TASK PROMPT:
Write out each entry again. Keep every word exactly as it is.

=== Section Start ===

(** C27: a worker that lost its lease is fenced off for good, but for two writes that do not ask
    for the lease.  Whatever happened since, even if the run was recovered or is executed by
    another worker: its heartbeats, the check before it records a workspace, its start
    report and its failure report change no row, and the first three tell it that the lease is
    lost; if the lease was lost after that check, the record that follows changes of all runs at
    most the workspace of its own, not its status or lease; and its report of an uncertain
    start changes of all runs at most its own, and only while this has the workspace that the
    worker checked out. *)
Theorem lost_lease_is_fenced w w' worker ttl l now ws root thread code :
  rtc rstep w w' → leased_token l ∈ used w →
  current_token (rdb w) (leased_run l) ≠ Some (leased_token l) →
  heartbeat worker ttl now l (rdb w') = (rdb w', Err LeaseLost) ∧
  record_workspace_check worker l (rdb w') = Err LeaseLost ∧
  mark_running worker ttl now l thread (rdb w') = (rdb w', false) ∧
  fail_lease worker l code (rdb w') = rdb w' ∧
  (∀ id row, runs (fst (record_workspace_write l ws root (rdb w'))) !! id = Some row →
     ∃ row0, runs (rdb w') !! id = Some row0 ∧ order row = order row0 ∧
       (progress row = progress row0 ∨ id = leased_run l ∧ progress row = with_workspace ws (progress row0))) ∧
  (∀ id, id ≠ leased_run l ∨ (∀ row, runs (rdb w') !! leased_run l = Some row → workspace_id (progress row) ≠ Some ws) →
     runs (fst (record_delivery_uncertainty l ws thread (rdb w'))) !! id = runs (rdb w') !! id).
Proof.
  intros Hr Ht Hl. pose proof (lost_stays_lost _ _ _ _ Hr Ht Hl) as Hl'.
  pose proof (not_held worker l (rdb w') Hl') as Hn.
  assert (heartbeat worker ttl now l (rdb w') = (rdb w', Err LeaseLost) ∧ record_workspace_check worker l (rdb w') = Err LeaseLost ∧
    mark_running worker ttl now l thread (rdb w') = (rdb w', false) ∧ fail_lease worker l code (rdb w') = rdb w') as (H1 & H2 & H3 & H4).
  { unfold heartbeat, record_workspace_check, mark_running, fail_lease, provisioning_under.
    destruct (runs (rdb w') !! leased_run l) as [row|]; [|done]. by rewrite (Hn row eq_refl). }
  split_and!; [done..| |]; intros; [by eapply record_write_keeps|by apply uncertainty_keeps].
Qed.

=== Section End ===

TASK ANSWER:
(** C27: a worker that lost its lease is fenced off for good, but for two writes that do not ask
    for the lease.  Whatever happened since, even if the run was recovered or is executed by
    another worker: its heartbeats, the check before it records a workspace, its start
    report and its failure report change no row, and the first three tell it that the lease is
    lost; if the lease was lost after that check, the record that follows changes of all runs at
    most the workspace of its own, not its status or lease; and its report of an uncertain
    start changes of all runs at most its own, and only while this has the workspace that the
    worker checked out. *)
Theorem lost_lease_is_fenced w w' worker ttl l now ws root thread code :
  rtc rstep w w' → leased_token l ∈ used w →
  current_token (rdb w) (leased_run l) ≠ Some (leased_token l) →
  heartbeat worker ttl now l (rdb w') = (rdb w', Err LeaseLost) ∧
  record_workspace_check worker l (rdb w') = Err LeaseLost ∧
  mark_running worker ttl now l thread (rdb w') = (rdb w', false) ∧
  fail_lease worker l code (rdb w') = rdb w' ∧
  (∀ id row, runs (fst (record_workspace_write l ws root (rdb w'))) !! id = Some row →
     ∃ row0, runs (rdb w') !! id = Some row0 ∧ order row = order row0 ∧
       (progress row = progress row0 ∨ id = leased_run l ∧ progress row = with_workspace ws (progress row0))) ∧
  (∀ id, id ≠ leased_run l ∨ (∀ row, runs (rdb w') !! leased_run l = Some row → workspace_id (progress row) ≠ Some ws) →
     runs (fst (record_delivery_uncertainty l ws thread (rdb w'))) !! id = runs (rdb w') !! id).
Proof.
  intros Hr Ht Hl. pose proof (lost_stays_lost _ _ _ _ Hr Ht Hl) as Hl'.
  pose proof (not_held worker l (rdb w') Hl') as Hn.
  assert (heartbeat worker ttl now l (rdb w') = (rdb w', Err LeaseLost) ∧ record_workspace_check worker l (rdb w') = Err LeaseLost ∧
    mark_running worker ttl now l thread (rdb w') = (rdb w', false) ∧ fail_lease worker l code (rdb w') = rdb w') as (H1 & H2 & H3 & H4).
  { unfold heartbeat, record_workspace_check, mark_running, fail_lease, provisioning_under.
    destruct (runs (rdb w') !! leased_run l) as [row|]; [|done]. by rewrite (Hn row eq_refl). }
  split_and!; [done..| |]; intros; [by eapply record_write_keeps|by apply uncertainty_keeps].
Qed.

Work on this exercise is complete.